In una lectio magistralis tenuta al King’s College di Londra, Stephen Hammond, Parlamentare conservatore vicino al primo ministro, ha commentato gli esiti dell’attuale crisi finanziaria sul sistema economico e finanziario inglese nei termini che seguono.
Di chi è la responsabilità? Di sicuro non tutta la colpa giace sulle spalle delle banche. La classe politica ha bisogno di fare un notevole mea culpa. Il sistema di regolamentazione cui le banche erano sottoposte ha fallito nel prevedere e misurare il rischio sistemico generale e l’intero apparato regolamentare deve essere ridisegnato.  Ma come, ed in che misura? Sappiamo che a Bruxelles si sta pensando di introdurre un’autorità di supervisione generale, che possa definire gli standard tecnici ed armonizzare le discipline di regolamentazione dei mercati finanziari in tutta Europa. Questo implicherebbe chiaramente un ulteriore trasferimento di poteri  ad un authority superiore. L’Europa è decisa a sottrarre ulteriore sovranità agli stati membri.
Tuttavia, non è tanto l’ulteriore perdita di sovranità che preoccupa i Tories, quanto piuttosto l’uso che di questa sovranità quelli si aspettano dall’Europa. Ed è qui che i progetti contintentali si sono scontrati con le resistenze isolane.
Sostanzialmente tre sono state le proposte avanzate dall’Unione Europea che hanno urtato gli interessi di Londra: una tassazione sulle transazioni finanziarie (cd. Tobix tax); lo spostamento del mercato dei derivati prezzati in Euro in piazze commerciali di paesi che hanno per valuta l’Euro;  nuovi e più accurati livelli di regolamentazione prudenziale sull’operato dei principali attori nel mercato.

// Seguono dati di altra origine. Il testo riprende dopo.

(* ===== verification/DmaMains.v ===== *)
(** * DmaMains: the scripted cases of the SCSI DMA and Ethernet DMA benches

    The main functions of sim/scsi_dma_test/tb_scsi_dma.cpp and
    sim/enet_dma_test/tb_enet_dma.cpp over the benches of [EnetBench], as scripts
    of [BenchCheck].  The engines are parameters. *)
From S2P Require Import Prelude AddressMap GuestMem BenchPort EnetBench BenchCheck.

(** Descriptor words are written straight into [mem]. *)
Definition poke32 (m : mem) (a v : Z) : mem := mput_bytes m a (be_bytes 4 v).
Definition desc (a bp bc dp : Z) (m : mem) : mem := poke32 (poke32 (poke32 m a bp) (a + 4) bc) (a + 8) dp.
Definition BC_XIE : Z := 0x20000000.
Definition BC_EOX : Z := 0x80000000.
Definition BC_ROWN : Z := 0x4000.
Definition BC_ETXD : Z := 0x8000.
Definition GUARD : Z := 0xa5.
Definition pat (seed k : Z) : Z := u8 (k * 7 + seed * 13 + 1).
Definition pats (seed : Z) (n : nat) : list Z := map (fun i => pat seed (Z.of_nat i)) (seq 0 n).
Definition clear (v : Z) (m : mem) : mem := memset m 0 v (Z.to_nat GMEMSZ).

(** ** tb_scsi_dma.cpp *)

Section ScsiMain.
Variable E : Type.
Variable eval : E -> bool -> scsi_in -> E.
Variable comb : E -> enet_comb.
Variable done_ : E -> bool.
Abbreviation act := (script (sbench E)).

(** [while(guard++ < 100000)]. *)
Definition RUN_LIM : nat := Z.to_nat 100000.
Definition scsi_start (f : mem -> mem) : act unit := modify (fun b =>
  SBench E (sb_e E b) (sb_data E b) (sb_port E b) (f (clear 0 (sb_mem E b))) 0 []).
Definition run (nbdp : Z) (to_dev : bool) : act bool := call (fun b =>
  let '(ok, b, _) := scsi_run E eval comb done_ RUN_LIM nbdp to_dev b in (ok, b)).
Definition scsi_case1 : act unit :=
  scsi_start (desc 0x1000 0x2000 (64 .| BC_EOX) 0) ;;
  ok ← run 0x1000 false; b ← gets id;
  check "READ single-desc 64B -> mem matches disk ramp" (ok && bytes_at (sb_mem E b) 0x2000 (ramp_from 0 64)).
Definition scsi_case2 : act unit :=
  scsi_start (fun m => desc 0x1010 0x3000 (32 .| BC_EOX) 0 (desc 0x1000 0x2000 32 0x1010 m)) ;;
  ok ← run 0x1000 false; b ← gets id;
  check "READ chained 32B+32B -> both buffers, ramp continuous"
    (ok && pieces_ok (sb_mem E b) [(0x2000, 32%nat); (0x3000, 32%nat)] (ramp_from 0 64)).
Definition scsi_case3 : act unit :=
  scsi_start (fun m => desc 0x1000 0x4000 (48 .| BC_XIE .| BC_EOX) 0 (mput_bytes m 0x4000 (ramp_from 0 48))) ;;
  ok ← run 0x1000 true; b ← gets id;
  check "WRITE single-desc 48B -> disk capture matches mem" (ok && captured_ok (wr_capture E b) (ramp_from 0 48)).
Definition scsi_main : act unit := scsi_case1 ;; scsi_case2 ;; scsi_case3.

(** What a run returns, and the bench after it. *)
Definition ran (nbdp : Z) (to_dev : bool) (b : sbench E) : bool * sbench E :=
  let '(ok, b, _) := scsi_run E eval comb done_ RUN_LIM nbdp to_dev b in (ok, b).

(** One transfer and its check: [f] writes the memory before it, [P] is what the
    check reads after it. *)
Lemma scsi_case_passes f nbdp to_dev what (P : sbench E -> bool) b :
  let m := (scsi_start f ;; ok ← run nbdp to_dev; b ← gets id; check what (ok && P b)) : act unit in
  let '(ok, r) := ran nbdp to_dev (final (scsi_start f) b) in
  (passes m b <-> ok = true /\ P r = true) /\ final m b = r.
Proof.
  cbv zeta. unfold scsi_start, run. fold (ran nbdp to_dev).
  script_final. set (b1 := SBench _ _ _ _ _ _ _). destruct (ran nbdp to_dev b1) as [ok r] eqn:Er.
  split; [|done]. script_passes. fold b1. rewrite Er. cbn [fst snd id]. by rewrite andb_true_iff.
Qed.
(** The bench exits with 0 exactly when each of its three transfers reports
    done and, then, the buffers of the READ chains hold the disk's first 64 bytes
    in order and the disk received the 48 bytes of the WRITE buffer and no more. *)
Theorem scsi_main_exact (b : sbench E) :
  let '(ok1, r1) := ran 0x1000 false (final (scsi_start (desc 0x1000 0x2000 (64 .| BC_EOX) 0)) b) in
  let '(ok2, r2) := ran 0x1000 false (final (scsi_start (fun m =>
    desc 0x1010 0x3000 (32 .| BC_EOX) 0 (desc 0x1000 0x2000 32 0x1010 m))) r1) in
  let '(ok3, r3) := ran 0x1000 true (final (scsi_start (fun m =>
    desc 0x1000 0x4000 (48 .| BC_XIE .| BC_EOX) 0 (mput_bytes m 0x4000 (ramp_from 0 48)))) r2) in
  exit_code (snd (scsi_main b)) = 0 <->
  (ok1 = true /\ gather (sb_mem E r1) [(0x2000, 64%nat)] = ramp_from 0 64) /\
  (ok2 = true /\ gather (sb_mem E r2) [(0x2000, 32%nat); (0x3000, 32%nat)] = ramp_from 0 64) /\
  (ok3 = true /\ wr_capture E r3 = ramp_from 0 48).
Proof.
  pose proof (scsi_case_passes (desc 0x1000 0x2000 (64 .| BC_EOX) 0) 0x1000 false
    "READ single-desc 64B -> mem matches disk ramp" (fun b => bytes_at (sb_mem E b) 0x2000 (ramp_from 0 64)) b) as H1.
  destruct (ran _ _ _) as [ok1 r1]. cbv zeta in H1. fold scsi_case1 in H1. destruct H1 as [H1 F1].
  pose proof (scsi_case_passes (fun m => desc 0x1010 0x3000 (32 .| BC_EOX) 0 (desc 0x1000 0x2000 32 0x1010 m)) 0x1000 false
    "READ chained 32B+32B -> both buffers, ramp continuous"
    (fun b => pieces_ok (sb_mem E b) [(0x2000, 32%nat); (0x3000, 32%nat)] (ramp_from 0 64)) r1) as H2.
  destruct (ran _ _ _) as [ok2 r2]. cbv zeta in H2. fold scsi_case2 in H2. destruct H2 as [H2 F2].
  pose proof (scsi_case_passes (fun m => desc 0x1000 0x4000 (48 .| BC_XIE .| BC_EOX) 0 (mput_bytes m 0x4000 (ramp_from 0 48)))
    0x1000 true "WRITE single-desc 48B -> disk capture matches mem"
    (fun b => captured_ok (wr_capture E b) (ramp_from 0 48)) r2) as H3.
  destruct (ran _ _ _) as [ok3 r3]. cbv zeta in H3. fold scsi_case3 in H3. destruct H3 as [H3 F3].
  rewrite exit_code_pass. change (all_pass (snd (scsi_main b))) with (passes scsi_main b). unfold scsi_main.
  rewrite !passes_bind, F1, F2, H1, H2, H3, pieces_iff, bytes_at_iff, captured_iff by reflexivity.
  unfold gather. cbn [map concat fst snd]. rewrite app_nil_r. done.
Qed.
End ScsiMain.

(** ** tb_enet_dma.cpp *)

Section EnetMain.
Variable E : Type.
Variable eval : E -> bool -> enet_in -> E.
Variable comb : E -> enet_comb.
Variable clk : E -> enet_clk.
Variable tx_len : E -> Z.
Abbreviation act := (script (bench E)).

Definition set_bmem (m : mem) (b : bench E) : bench E :=
  Bench E (b_e E b) (b_data E b) (b_rd E b) (b_port E b) m (rx_src E b) (rx_fifo E b) (tx_fifo E b) (tx_out E b)
    (n_rx_done E b) (n_rx_drop E b) (n_tx_done E b).
Definition clear_tx_out (b : bench E) : bench E :=
  Bench E (b_e E b) (b_data E b) (b_rd E b) (b_port E b) (b_mem E b) (rx_src E b) (rx_fifo E b) (tx_fifo E b) []
    (n_rx_done E b) (n_rx_drop E b) (n_tx_done E b).
Definition on_mem (f : mem -> mem) : act unit := modify (fun b => set_bmem (f (b_mem E b)) b).
(** [rx_frame(nbdp, f)] with its 200000-cycle limit, while [tx_pop_period = 1]. *)
Definition RX_LIM : nat := Z.to_nat 200000.
Definition rx (nbdp : Z) (f : list Z) : act Z := call (fun b =>
  let '(r, b, _) := rx_frame E eval comb clk 1 RX_LIM nbdp f b in (r, b)).
Definition fifos_empty (b : bench E) : bool :=
  match rx_fifo E b, rx_src E b with [], [] => true | _, _ => false end.

Definition BUFSZ : Z := 1600.
Definition lens : list nat := [3; 15; 16; 17; 61; 64; 310; 1517]%nat.
(** Offsets outermost; the pattern seed counts the rounds from 1. *)
Definition sweep : list (Z * nat) := concat (map (fun off => map (fun len => (Z.of_nat off, len)) lens) (seq 0 16)).
Definition rx_setup (bp : Z) : act unit :=
  on_mem (fun m => desc 0x1000 bp (BC_ROWN .| 0x20000000 .| BUFSZ) 0x1010 (clear GUARD m)).
Definition rx_round (seed : Z) (x : Z * nat) : act unit :=
  let '(off, len) := x in let bp := 0x4000 + off in let f := pats seed len in
  rx_setup bp ;;
  r ← rx 0x1000 f; check "RX: no rx_done" (r =? 1) ;;
  b ← gets id; let m := b_mem E b in
  check "RX: data mismatch" (bytes_at m bp f) ;;
  check "RX: wrote outside the frame"
    (filled m GUARD 0x3f00 bp && filled m GUARD (bp + Z.of_nat (length f)) (bp + BUFSZ + 64)) ;;
  (let bc := be32 m 0x1004 in
   check "RX: bad BC writeback" ((bc .& BC_ROWN =? 0) && (bc .& 0x3fff =? BUFSZ - Z.of_nat (length f)))) ;;
  check "RX: beats left in FIFO" (fifos_empty b).
Definition rx_sweep : act unit :=
  for_each (imap (fun i x => (Z.of_nat (S i), x)) sweep) (fun p => rx_round (fst p) (snd p)).

Definition f1 : list Z := pats 901 100.
Definition f2 : list Z := pats 902 77.
Definition rx_drop : act unit :=
  on_mem (fun m => desc 0x1010 0x5008 (BC_ROWN .| BUFSZ) 0x1020 (desc 0x1000 0x4008 (0x20000000 .| BUFSZ) 0x1010 (clear GUARD m))) ;;
  r ← rx 0x1000 f1; check "RX drop: expected rx_dropped" (r =? 2) ;;
  b ← gets id; check "RX drop: beats left" (fifos_empty b) ;;
  check "RX drop: buffer written" (filled (b_mem E b) GUARD 0x4000 (0x4000 + 200)) ;;
  r ← rx 0x1010 f2; check "RX after drop: no rx_done" (r =? 1) ;;
  b ← gets id; check "RX after drop: data mismatch (stale beats?)" (bytes_at (b_mem E b) 0x5008 f2).
Definition rx_clamp : act unit :=
  on_mem (fun m => desc 0x1010 0x5004 (BC_ROWN .| BUFSZ) 0x1020 (desc 0x1000 0x4008 (BC_ROWN .| 64) 0x1010 (clear GUARD m))) ;;
  r ← rx 0x1000 f1; check "RX clamp: no rx_done" (r =? 1) ;;
  b ← gets id; check "RX clamp: data, guard"
    (bytes_at (b_mem E b) 0x4008 (take 64 f1) && filled (b_mem E b) GUARD (0x4008 + 64) 0x4100) ;;
  r ← rx 0x1010 f2; check "RX after clamp: no rx_done" (r =? 1) ;;
  b ← gets id; check "RX after clamp: data mismatch" (bytes_at (b_mem E b) 0x5004 f2).

(** TX: three descriptors at odd offsets. *)
Definition tx_descs : list (Z * nat) := [(0x6002, 100%nat); (0x7008, 150%nat); (0x8000, 60%nat)].
Definition tx_piece (i : nat) (n : nat) : list Z := pats (950 + Z.of_nat i) n.
Fixpoint tx_memory (i : nat) (ds : list (Z * nat)) (m : mem) : mem :=
  match ds with
  | [] => m
  | (bp, n) :: t =>
      let a := 0x1100 + 16 * Z.of_nat i in
      tx_memory (S i) t (mput_bytes (desc a bp (Z.of_nat n .| (if (i =? 2)%nat then BC_EOX else 0)) (a + 16) m) bp (tx_piece i n))
  end.
Definition tx_want : list Z := concat (imap (fun i d => tx_piece i (snd d)) tx_descs).
(** [for(; g < lim && n_tx_done == td; g++) step(0,0,0,0,0)]. *)
Fixpoint tx_wait (period : Z) (lim : nat) (td : Z) (b : bench E) : bench E :=
  match lim with
  | O => b
  | S k => if n_tx_done E b =? td then tx_wait period k td (fst (step E eval comb clk period idle_args b)) else b
  end.
Definition tx_run (period : Z) : act unit := modify (fun b =>
  let td := n_tx_done E b in
  let b := fst (step E eval comb clk period (GoArgs false 0 0 true 0x1100) b) in
  let b := tx_wait period (Z.to_nat 400000) td b in
  fst (steps E eval comb clk period (repeat idle_args 4000) b)).
Definition tx_case (period : Z) : act unit :=
  on_mem (fun m => tx_memory 0 tx_descs (clear 0 m)) ;; modify clear_tx_out ;;
  td ← gets (n_tx_done E); tx_run period ;;
  b ← gets id; let m := b_mem E b in
  check "TX: no tx_done" (negb (n_tx_done E b =? td)) ;;
  check "TX: tx_len" (tx_len (b_e E b) =? 310) ;;
  check "TX: gathered bytes wrong"
    ((310 <=? length (tx_out E b))%nat && forallb (fun k => nth k (tx_out E b) 0 =? nth k tx_want 0) (seq 0 310)) ;;
  check "TX: ETXD not set" (negb (be32 m 0x1104 .& BC_ETXD =? 0) && negb (be32 m 0x1124 .& BC_ETXD =? 0)).
Definition enet_main : act unit := rx_sweep ;; rx_drop ;; rx_clamp ;; for_each [1; 200] tx_case.

(** ** What the cases accept *)

Definition rx_result (bp : Z) (f : list Z) (b : bench E) : Z * bench E :=
  let '(r, b, _) := rx_frame E eval comb clk 1 RX_LIM 0x1000 f (final (rx_setup bp) b) in (r, b).

Lemma passes_rx_setup bp b : passes (rx_setup bp) b.
Proof. unfold rx_setup, on_mem. script_quiet. Qed.

(** One round of the RX sweep accepts exactly a reported completion after which
    the buffer's surroundings, from 0x3f00 to 64 bytes past its end, are guard
    bytes but for the frame at its byte offset, the descriptor is handed back with
    the room that is left, and both queues are empty. *)
Theorem rx_round_exact (seed : Z) (off : Z) (len : nat) (b : bench E) :
  0 <= off < 16 -> (len <= 1517)%nat ->
  let bp := 0x4000 + off in let f := pats seed len in
  let '(r, b') := rx_result bp f b in
  passes (rx_round seed (off, len)) b <->
  r = 1 /\
  mget_bytes (b_mem E b') 0x3f00 (Z.to_nat (bp + BUFSZ + 64 - 0x3f00)) =
    repeat GUARD (Z.to_nat (bp - 0x3f00)) ++ f ++ repeat GUARD (Z.to_nat (BUFSZ + 64) - len) /\
  be32 (b_mem E b') 0x1004 .& BC_ROWN = 0 /\ be32 (b_mem E b') 0x1004 .& 0x3fff = BUFSZ - Z.of_nat len /\
  rx_fifo E b' = [] /\ rx_src E b' = [].
Proof.
  intros Hoff Hlen bp f. assert (length f = len) as Hl by (unfold f, pats; by rewrite length_map, length_seq).
  unfold rx_result. destruct (rx_frame _ _ _ _ _ _ _ f _) as [[r b1] os] eqn:Er.
  unfold rx_round, rx. fold bp f.
  script_skip (passes_rx_setup bp b).
  script_passes. rewrite Er. cbn [fst snd id]. rewrite Hl.
  pose proof (deposited_iff (b_mem E b1) GUARD 0x3f00 bp (bp + BUFSZ + 64) f) as Hd. rewrite Hl in Hd.
  replace (Z.to_nat (BUFSZ + 64) - len)%nat with (Z.to_nat (bp + BUFSZ + 64 - bp - Z.of_nat len)) by lia.
  rewrite <- Hd by (unfold bp, BUFSZ in *; lia). unfold deposited. rewrite Hl, !andb_true_iff, !Z.eqb_eq.
  assert (fifos_empty b1 = true <-> rx_fifo E b1 = [] /\ rx_src E b1 = []) as ->.
  { unfold fifos_empty. destruct (rx_fifo E b1), (rx_src E b1); split; intros; try done; by destruct H. }
  tauto.
Qed.

Lemma tx_want_gather m : gather (tx_memory 0 tx_descs (clear 0 m)) tx_descs = tx_want.
Proof.
  assert (tx_want = tx_piece 0 100 ++ tx_piece 1 150 ++ tx_piece 2 60) as -> by (vm_compute; reflexivity).
  generalize (clear 0 m). clear m. intros m.
  unfold gather. cbn [tx_memory tx_descs map concat fst snd]. rewrite app_nil_r. unfold desc, poke32.
  assert (forall i n, length (tx_piece i n) = n) as Hl by (intros; unfold tx_piece, pats; by rewrite length_map, length_seq).
  assert (forall a i n m', mget_bytes (mput_bytes m' a (tx_piece i n)) a n = tx_piece i n) as Hg.
  { intros a i n m'. rewrite <- (Hl i n) at 2. apply mget_bytes_mput. }
  apply (f_equal2 app); [|apply (f_equal2 app)];
    rewrite ?mget_bytes_mput_disj by (rewrite ?Hl, ?length_be_bytes; lia); apply Hg.
Qed.
Lemma prefix_ok (l f : list Z) n : length f = n ->
  (n <=? length l)%nat && forallb (fun k => nth k l 0 =? nth k f 0) (seq 0 n) = true <-> take n l = f.
Proof.
  intros <-. rewrite andb_true_iff, Nat.leb_le, forallb_forall. split.
  - intros [Hl H]. apply (List.nth_ext _ _ 0 0); [rewrite length_take; lia|]. rewrite length_take. intros k Hk.
    rewrite nth_firstn, (proj2 (Nat.ltb_lt _ _)) by lia. apply Z.eqb_eq, H, in_seq. lia.
  - intros Ep. assert (length f <= length l)%nat as Hl by (rewrite <- Ep at 1; rewrite length_take; lia).
    split; [done|]. intros k [_ Hk]%in_seq. apply Z.eqb_eq. rewrite <- Ep. rewrite nth_firstn, (proj2 (Nat.ltb_lt _ _)) by lia. done.
Qed.

(** A TX run is accepted exactly when the engine reports done and a length of
    310, the first 310 bytes of the sink are the buffers of the chain as they were in
    memory, in order, and the first and last descriptors are marked transmitted. *)
Theorem tx_case_exact (period : Z) (b : bench E) :
  let b0 := final (on_mem (fun m => tx_memory 0 tx_descs (clear 0 m)) ;; modify clear_tx_out) b in
  let b' := final (tx_run period) b0 in
  passes (tx_case period) b <->
  n_tx_done E b' <> n_tx_done E b0 /\ tx_len (b_e E b') = 310 /\
  take 310 (tx_out E b') = gather (b_mem E b0) tx_descs /\
  be32 (b_mem E b') 0x1104 .& BC_ETXD <> 0 /\ be32 (b_mem E b') 0x1124 .& BC_ETXD <> 0.
Proof.
  cbv zeta. unfold tx_case, on_mem, tx_run. script_final. script_passes. cbn [id].
  set (b0 := clear_tx_out _). set (b' := fst (steps _ _ _ _ _ _ _)).
  assert (gather (b_mem E b0) tx_descs = tx_want) as -> by apply (tx_want_gather (b_mem E b)).
  rewrite prefix_ok by (vm_compute; reflexivity).
  rewrite !andb_true_iff, !negb_true_iff, !Z.eqb_eq, !Z.eqb_neq. tauto.
Qed.
End EnetMain.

La Commissione Europea ha calcolato, secondo L’Economist[10], che la sola Tobin tax, consistente essenzialmente in un piccolo prelievo fiscale sulle transazioni finanziarie basate nell’Unione Europea, porterebbe all’erario dell’Unione qualcosa come 55 miliardi di Euro l’anno.
Quello che però non è stato reso pubblico con altrettanta veemenza è che i proventi di tale imposizione fiscale deriverebbero per il 60-70% dalla piazza di Londra, e l’imposizione della tassa costituirebbe un disincentivo micidiale per il mantenimento del monopolio del mercato finanziario internazionale in Inghilterra.
Verrebbe da chiedersi perché questo costituisca un problema, se si seguisse la moderna vulgata che vede nella finanza internazionale la quintessenza di tutti i mali moderni. Ed invece è un serio problema, almeno per gli inglesi, se si considera che i servizi finanziari ed assicurativi offerti ed esportati dalla City di Londra hanno ammontato a circa il 2,6% del PIL per il 2011, raggiungendo e superando il tetto del 3% in alcuni periodi dell’anno. Per rendersi conto delle dimensioni, l’indotto è pari all’intero comparto agroalimentare in italia aumentato da un terzo alla metà per lo stesso periodo di riferimento[11].
Inoltre è necessario considerare che il mercato finanziario che si appoggia a Londra è, in quanto tale, un vero e proprio mercato unico e mondiale. I suoi attori hanno dimensioni che spesso travalicano quelle di un solo continente e, se minacciati di imposizioni fiscali, si sposterebbero semplicemente altrove, portandosi dietro la ricchezza generata a Londra in quanto principale piazza di scambio[12] .
I più critici, poi, ricordano come gli stati Uniti abbiano già perso il monopolio dei servizi finanziari internazionali quando, nel 1964, l’amministrazione Kennedy-Johnson introdusse la cd Interest Equalization Tax[13], un prelievo fiscale imposto a qualsiasi investitore statunitense che volesse acquistare un’obbligazione straniera (così disincentivando l’emissione di obbligazioni denominate in dollari in America da parte di emittenti stranieri).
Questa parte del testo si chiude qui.